DOI: https://doi.org/10.1007/S11274-019-2600-6

Interpretive Summary: The stripe rust pathogen is an obligate biotrophic fungus causing one of the most important diseases of wheat worldwide. Mutation is considered as one of the major mechanisms causing virulence changes in the pathogen population, but experimental evidence is limited. To study the effect of mutation on the pathogen variation, we developed 33 mutant isolates by treating urediniospores of race PSTv-18, avirulent to all of the 18 wheat single-gene resistance lines, with chemical ethyl methanesulfonate (EMS). These isolates were characterized through virulence testing on the 18 wheat lines and with 67 molecular markers. Most of the mutant isolates had more than one-gene change to virulence and more than one changed marker, indicating that EMS is able to cause mutations at multiple genome sites, including multiple-point mutations and extensive deletions and/or insertions. The results showed that mutation can cause substantial changes in both avirulence and genomic regions. The different frequencies of virulence among the mutant isolates suggested homozygous or heterozygous avirulence loci in the parental isolate, or relative easiness of mutation at different avirulence loci. Further characterization of the mutant isolates through genome sequencing will be carried out to determine genomic and genic changes with the potential of identifying avirulence genes.
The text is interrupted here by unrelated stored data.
(* ===== verification/WatcherInvariant.v ===== *)
(** Invariants of the watchtower: every watch stays stored under its own
    outpoint, and every watch is armed in the backend or queued for a retry, in
    every state the watcher, its clients and the discovery thread can reach. *)
From S2P Require Import Prelude Bitcoin Errors WatchRegistry Watcher.
#[local] Open Scope string_scope.
#[local] Open Scope list_scope.
#[local] Open Scope Z_scope.

(** ** Operations that keep a property of the watcher's state

    The property is kept on success and on error; a panic ends the thread. *)
Section keeps.
Context {W : Type} (I : Watcher W -> Prop).
Abbreviation watcher_op := (stateful (Watcher W) WatcherError).

Definition keeps {A} (m : watcher_op A) : Prop :=
  forall s, I s -> (m s).1 <> Panic -> I (m s).2.

Lemma keeps_ret {A} (a : A) : keeps (mret a).
Proof. by intros s. Qed.

Lemma holds_bind {A B} (m : watcher_op A) (f : A -> watcher_op B) :
  keeps m -> (forall a, keeps (f a)) -> keeps (m ≫= f).
Proof.
  intros Hm Hf s Hs. specialize (Hm s Hs). unfold mbind, stateful_bind.
  destruct (m s) as [[a|e|] s1]; simpl in *; [|auto..].
  apply Hf. by apply Hm.
Qed.

Lemma keeps_attempt {A} (m : watcher_op A) : keeps m -> keeps (attempt m).
Proof.
  intros Hm s Hs. specialize (Hm s Hs). unfold attempt.
  destruct (m s) as [[a|e|] s1]; simpl in *; intros Hp; [by apply Hm..|done].
Qed.

Lemma keeps_lift {A} (m : outcome WatcherError A) : keeps (lift m).
Proof. by intros s. Qed.

Lemma keeps_gets {A} (f : Watcher W -> A) : keeps (gets f).
Proof. by intros s. Qed.

Lemma keeps_if {A} (b : bool) (m m' : watcher_op A) : keeps m -> keeps m' -> keeps (if b then m else m').
Proof. by destruct b. Qed.
End keeps.

Create HintDb keeps.
#[export] Hint Resolve keeps_ret keeps_lift keeps_gets : keeps.

(** Walks an operation down to its primitive calls. *)
Ltac keeps_tac :=
  repeat first
    [ solve [auto with keeps]
    | apply holds_bind; [|intros ?]
    | apply keeps_attempt
    | apply keeps_if
    | case_match ].

(** ** The interface of the backend the watches rely on

    [armed w o] says that a spend of [o] will surface as an event.  Arming is
    what a successful subscription documents, and nothing but an unsubscription
    of the same outpoint undoes it. *)
Class ArmedBackend {W} `{Backend W} (armed : W -> OutPoint -> Prop) : Prop := {
  armed_subscribe spk o w :
    (subscribe_script spk o w).1 = Ok () -> armed (subscribe_script spk o w).2 o;
  armed_subscribe_mono spk o w o' : armed w o' -> armed (subscribe_script spk o w).2 o';
  armed_unsubscribe_mono spk o w o' :
    o' <> o -> armed w o' -> armed (unsubscribe_script spk o w).2 o';
  armed_chain_name w o : armed w o -> armed (chain_name w).2 o;
  armed_prime w o : armed w o -> armed (prime_subscription w).2 o;
  armed_mempool w o : armed w o -> armed (get_raw_mempool w).2 o;
  armed_raw_tx t w o : armed w o -> armed (get_raw_transaction t w).2 o;
  armed_block_count w o : armed w o -> armed (get_block_count w).2 o;
  armed_block h w o : armed w o -> armed (block_at_height h w).2 o;
  armed_height t w o : armed w o -> armed (tx_block_height t w).2 o;
  armed_confirmed p spk w o : armed w o -> armed (is_confirmed_spend p spk w).2 o;
  armed_poll w o : armed w o -> armed (poll_event w).2 o;
  armed_load w o : armed w o -> armed (load_shutdown w).2 o;
  armed_store w o : armed w o -> armed (store_shutdown w) o;
}.

(** ** The invariant *)
Section invariant.
Context `{BitcoinLib} {W : Type} `{Backend W} (armed : W -> OutPoint -> Prop) `{!ArmedBackend armed}.
Context (ord : gmap OutPoint WatchRequest -> list WatchRequest) `{!WatchOrder ord} (disc : bool).

(** The outpoint's notification is armed, or its retry is queued. *)
Definition covered (s : Watcher W) (o : OutPoint) : Prop :=
  armed (wt_blockchain s) o \/ exists spk, (o, spk) ∈ wt_pending_subscribes s.

Definition table (s : Watcher W) : gmap OutPoint WatchRequest := watches (wt_registry s).

(** The lock is never poisoned, every watch is stored under its own outpoint and
    none is left without a notification. *)
Definition watch_inv (s : Watcher W) : Prop :=
  fr_poisoned (wt_registry s) = false /\ watches_wf (table s) /\ forall o, is_Some (table s !! o) -> covered s o.

Abbreviation kept := (keeps watch_inv).

(** A registry operation that neither unkeys nor adds a watch. *)
Definition shrinking {A} (m : registry_op A) : Prop := forall r,
  watches_wf (watches r) ->
  fr_poisoned (m r).2 = fr_poisoned r /\
  watches_wf (watches (m r).2) /\
  forall o, is_Some (watches (m r).2 !! o) -> is_Some (watches r !! o).

Lemma kept_registry {A} (m : registry_op A) : shrinking m -> kept (on_registry m).
Proof.
  intros Hm s (Hp & Hwf & Hc) _. unfold on_registry. specialize (Hm (wt_registry s) Hwf).
  destruct (m (wt_registry s)) as [r reg]. destruct Hm as (Hp' & Hwf' & Hdom).
  split; [simpl in *; congruence|]. split; [done|]. intros o Ho. apply Hc, Hdom, Ho.
Qed.

Lemma kept_chain {A} (m : stateful W WalletError A) :
  (forall w o, armed w o -> armed (m w).2 o) -> kept (on_chain m).
Proof.
  intros Hm s (Hp & Hwf & Hc) _. unfold on_chain. specialize (Hm (wt_blockchain s)).
  destruct (m (wt_blockchain s)) as [r w]. split; [done|]. split; [done|].
  intros o Ho. destruct (Hc o Ho) as [Ha|Hq]; [left; by apply Hm|by right].
Qed.

Lemma kept_shutdown_load : kept shutdown_load.
Proof.
  intros s (Hp & Hwf & Hc) _. unfold shutdown_load. pose proof (armed_load (wt_blockchain s)) as Hm.
  destruct (load_shutdown (wt_blockchain s)) as [b w]. split; [done|]. split; [done|].
  intros o Ho. destruct (Hc o Ho) as [Ha|Hq]; [left; by apply Hm|by right].
Qed.

Lemma kept_send ch r : kept (send ch r).
Proof. by intros s. Qed.

Lemma shrinking_with_data {A} (f : RegistryData -> A * RegistryData) :
  (forall d, watches_wf (rd_watches d) ->
     watches_wf (rd_watches (f d).2) /\
     forall o, is_Some (rd_watches (f d).2 !! o) -> is_Some (rd_watches d !! o)) ->
  shrinking (with_data f).
Proof.
  intros Hf [p d] Hwf. unfold with_data. simpl. destruct p; [done|].
  specialize (Hf d Hwf). by destruct (f d).
Qed.

Lemma shrinking_same {A} (f : RegistryData -> A * RegistryData) :
  (forall d, rd_watches (f d).2 = rd_watches d) -> shrinking (with_data f).
Proof. intros Hf. apply shrinking_with_data. intros d Hd. by rewrite Hf. Qed.

Lemma shrinking_process_transaction tx blk : shrinking (process_transaction ord tx blk).
Proof.
  intros r Hwf. destruct (fr_poisoned r) eqn:Hp.
  { by rewrite process_transaction_poisoned. }
  rewrite process_transaction_ok by done. simpl. unfold watches at 1 3. simpl. split; [done|]. split.
  - intros k w Hk. rewrite lookup_fmap in Hk. apply fmap_Some in Hk as (w0 & Hw0 & ->).
    rewrite <- (Hwf _ _ Hw0). unfold scanned, mark. by repeat case_match.
  - intros o. rewrite lookup_fmap. by rewrite fmap_is_Some.
Qed.

Lemma shrinking_bind {A B} (m : registry_op A) (f : A -> registry_op B) :
  shrinking m -> (forall a, shrinking (f a)) -> shrinking (m ≫= f).
Proof.
  intros Hm Hf r Hwf. unfold mbind, stateful_bind. specialize (Hm r Hwf) as (Hp1 & Hwf1 & Hd1).
  destruct (m r) as [[a|e|] r1]; simpl in *; [|done..].
  destruct (Hf a r1 Hwf1) as (Hp2 & Hwf2 & Hd2). split; [congruence|]. split; [done|auto].
Qed.

Lemma shrinking_process_block txs : shrinking (process_block ord disc txs).
Proof.
  unfold process_block. induction txs as [|tx txs IH]; simpl; [by intros r|].
  apply shrinking_bind; [|intros _; apply IH].
  apply shrinking_bind; [apply shrinking_process_transaction|intros _].
  destruct disc; [|by intros r]. destruct (process_fidelity tx); [|by intros r].
  apply shrinking_bind; [by apply shrinking_same|by intros ? r].
Qed.

#[local] Hint Resolve kept_shutdown_load kept_send kept_registry : keeps.
#[local] Hint Resolve shrinking_process_transaction shrinking_process_block : keeps.
#[local] Hint Extern 1 (keeps _ (on_chain _)) =>
  apply kept_chain; intros ? ?;
  first [ apply armed_chain_name | apply armed_prime | apply armed_mempool | apply armed_raw_tx
        | apply armed_block_count | apply armed_block | apply armed_height | apply armed_confirmed
        | apply armed_subscribe_mono ]
  : keeps.

Lemma kept_scan_heights hs : kept (scan_heights ord disc hs).
Proof. induction hs as [|h hs IH]; simpl; keeps_tac. Qed.

Lemma kept_rescan ws : kept (rescan_for_missed_spends ord disc ws).
Proof.
  unfold rescan_for_missed_spends, scan_blocks. apply holds_bind.
  - generalize (None : option Z). induction ws as [|[o spk] ws IH]; intros old; simpl; keeps_tac.
  - intros ?. keeps_tac. apply kept_scan_heights.
Qed.

Lemma kept_rescan_until fuel ws : kept (rescan_until ord disc fuel ws).
Proof.
  induction fuel as [|fuel IH]; simpl; [auto with keeps|].
  apply holds_bind; [auto with keeps|intros ?]. apply keeps_if; [auto with keeps|].
  apply holds_bind; [apply keeps_attempt, kept_rescan|intros ?]. keeps_tac.
Qed.

(** Registering adds the watch, and the same call arms it or queues it. *)
Lemma register_watch_table o spk r :
  watches_wf (watches r) ->
  (register_watch o spk r).1 <> Panic /\
  fr_poisoned (register_watch o spk r).2 = fr_poisoned r /\
  watches_wf (watches (register_watch o spk r).2) /\
  forall o', is_Some (watches (register_watch o spk r).2 !! o') -> o' = o \/ is_Some (watches r !! o').
Proof.
  intros Hwf. destruct r as [[] d]; simpl; [split_and!; [done..|by right]|].
  unfold watches at 1 2. simpl. split; [done|]. split; [done|]. split.
  - apply map_Forall_insert_2; [|done].
    destruct (rd_watches d !! o) as [w|] eqn:Ew; [|done]. apply (Hwf o w Ew).
  - intros o'. destruct (decide (o' = o)) as [->|Hne]; [by left|].
    rewrite lookup_insert_ne by done. by right.
Qed.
Technical Abstract: Puccinia striiformis f. sp. tritici (Pst) is an obligate biotrophic fungal pathogen causing stripe rust, one of the most important diseases of wheat worldwide. Mutation is considered as one of the major mechanisms causing virulence changes in the pathogen population, but experimental evidence is limited. To study the effect of mutation on the pathogen variation, we developed 33 mutant isolates by treating urediniospores of Pst race PSTv-18, avirulent to all of the 18 Yr single-gene differentials, with ethyl methanesulfonate (EMS). These isolates were characterized through virulence testing on the set of 18 wheat Yr single-gene lines and with 19 simple sequence repeat (SSR) and 48 single-nucleotide polymorphism (SNP) markers. Most of the mutant isolates had more than one-gene change to virulence and more than one changed marker allele, indicating that EMS is able to cause mutations at multiple genome sites, including multiple-point mutations and extensive deletions and/or insertions. The results showed that mutation can cause substantial changes in both avirulence and genomic regions. The different frequencies of virulence among the mutant isolates suggested homozygous or heterozygous avirulence loci in the parental isolate, or relative easiness of mutation at different avirulence loci. Further characterization of the mutant isolates through genome sequencing will be carried out to determine genomic and genic changes with the potential of identifying avirulence genes.